Web lists-archives.com

RE: [Question] Signature calculation ignoring parts of binary files




On September 12, 2018 7:00 PM, Junio C Hamano wrote:
> "Randall S. Becker" <rsbecker@xxxxxxxxxxxxx> writes:
> 
> >> author is important to our process. My objective is to keep the
> >> original file 100% exact as supplied and then ignore any changes to
> >> the metadata that I don't care about (like Creator) if the remainder of
the
> file is the same.
> 
> That will *not* work.  If person A gave you a version of original, which
> hashes to X after you strip the cruft you do not care about, you would
> register that original with person A's fingerprint on under the name of X.
> What happens when person B gives you another version, which is not byte-
> for-byte identical to the one you got earlier from person A, but does hash
to
> the same X after you strip the cruft?  If you are going to store it in
Git, and if
> by SHA-1 you are calling what we perceive as "object name" in Git land,
you
> must store that one with person B's fingerprint on it also under the name
of
> X.  Now which version will you get from Git when you ask it to give you
the
> object that hashes to X?

The scenario is slightly different.
1. Person A gives me a new binary file-1 with fingerprint A1. This goes into
git unchanged.
2. Person B gives me binary file-2 with fingerprint B2. This does not go
into git yet.
3. We attempt a git diff between the committed file-1 and uncommitted file-2
using a textconv implementation that strips what we don't need to compare.
4. If file-1 and file-2 have no difference when textconv is used, file-2 is
not added and not committed.
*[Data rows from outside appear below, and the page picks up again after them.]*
(** ** Pages *)
Lemma order_desc_unique (o1 o2 : SqlOrder) {A} (key : A → Z) l :
  NoDup (key <$> l) → @order_desc o1 _ key l = @order_desc o2 _ key l.
Proof.
  intros Hnd. apply (StronglySorted_unique_strong (λ a b, key b <= key a)).
  - intros a b Ha Hb Hba Hab. rewrite order_desc_perm in Ha. rewrite order_desc_perm in Hb.
    apply list_elem_of_lookup in Ha as [i Hi], Hb as [j Hj].
    assert (Heq : key a = key b) by lia.
    assert (i = j) as ->; [|by simplify_eq].
    apply (NoDup_lookup _ _ _ (key a) Hnd); rewrite list_lookup_fmap; [by rewrite Hi|by rewrite Hj, Heq].
  - apply order_desc_sorted.
  - apply order_desc_sorted.
  - by rewrite !order_desc_perm.
Qed.
Lemma fmap_concat {A B} (f : A → B) (ls : list (list A)) : 
  (f <$> (concat ls : list A) : list B) = concat (((λ l : list A, (f <$> l) : list B) <$> ls) : list (list B)).
Proof. induction ls as [|l ls IH]; [done|]. cbn. by rewrite fmap_app, IH. Qed.
Lemma page_concat {A} n (l : list A) k : concat ((λ i, page (Z.of_nat n) (Z.of_nat (i * n)) l) <$> seq 0 k) = take (k * n) l.
Proof.
  induction k as [|k IH]; [done|].
  rewrite seq_S, fmap_app, concat_app, IH. simpl. rewrite app_nil_r. unfold page. rewrite !Nat2Z.id.
  rewrite <-(take_drop (k * n) (take (n + k * n) l)), take_take, Nat.min_l by lia. f_equal.
  rewrite skipn_firstn_comm. f_equal. lia.
Qed.
Lemma parseIntDefault_itoa n def max : 0 < n < 2 ^ 63 → 0 < max →
  parseIntDefault ParseInt (itoa n) def max = Z.min n max.
Proof.
  intros Hn Hmax. unfold parseIntDefault. rewrite decide_False by apply itoa_nonempty.
  rewrite ParseInt_itoa, decide_False by lia. case_decide; lia.
Qed.
Lemma parseIntDefault_itoa_0 n max : 0 <= n <= max → max < 2 ^ 63 →
  parseIntDefault ParseInt (itoa n) 0 max = n.
Proof.
  intros Hn Hmax. destruct (decide (n = 0)) as [->|]; [done|]. rewrite parseIntDefault_itoa by lia. lia.
Qed.

(** ** Patterns without wildcards *)
Definition plain_char (c : ascii) : bool := negb (bool_decide (c ∈ [percent; underscore; escape_char])).
Definition plain_pattern (q : string) : bool := str_forall plain_char q.
Lemma plain_lower q : plain_pattern q = true → plain_pattern (ToLower q) = true.
Proof.
  unfold plain_pattern. rewrite ToLower_map. induction q as [|c q IH]; [done|]. cbn.
  intros [Hc Hq]%andb_true_iff. rewrite IH by done. rewrite andb_true_r. clear -Hc.
  destruct c as [[] [] [] [] [] [] [] []]; vm_compute in *; done.
Qed.
Lemma like_prefix q s : plain_pattern q = true → like (q +:+ "%") s = HasPrefix s q.
Proof.
  revert s. induction q as [|c q IH]; intros s Hq.
  - change (like_any (λ s, bool_decide (s = "")) s = HasPrefix s ""). induction s as [|d s IHs]; [done|].
    cbn [like_any]. rewrite IHs. by destruct s.
  - cbn in Hq. apply andb_true_iff in Hq as [Hc Hq]. unfold plain_char in Hc.
    apply negb_true_iff, bool_decide_eq_false in Hc. rewrite append_cons. cbn [like].
    rewrite !decide_False by set_solver. destruct s as [|d s]; [done|]. cbn [like_char].
    rewrite IH, HasPrefix_cons by done. f_equal. apply bool_decide_ext. done.
Qed.
Lemma like_contains q s : plain_pattern q = true →
  like (ToLower "%" +:+ q +:+ ToLower "%") s = Contains s q.
Proof.
  intros Hq. change (like_any (like (q +:+ "%")) s = Contains s q).
  induction s as [|d s IH]; cbn [like_any].
  - rewrite like_prefix by done. unfold Contains. cbn [Index]. by destruct (HasPrefix "" q).
  - rewrite like_prefix, IH by done. unfold Contains. cbn [Index].
    destruct (HasPrefix (String d s) q); [done|]. by destruct (Index s q).
Qed.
It is discarded with impunity, never to be seen
again, although we might whine a lot at the user for attempting to put
file-2 in - but that's not git's issue.
5. If file-1 and file-2 have differences when textconv is used, file-2 is
committed with fingerprint B2.
6. Even if an error is made by the user and they commit file-2 with B2
regardless of textconv, there will be a human who complains about it, but
git has two unambiguous fingerprints that happen to have no diffs after
textconv is applied.

My original hope was that textconv could be used to influence the
fingerprint, but I do not think that is the case, so I went with an
alternative. In the application, I am not allowed to strip any cruft off
file-1 when it is stored - it must be byte-for-byte the original file. This
application is marginally related to a DRM-like situation where we only care
about the original image provided by a user, but any copies that are
provided by another user with modified metadata will be disallowed from
repository.

Does that make more sense? 

Cheers,
Randall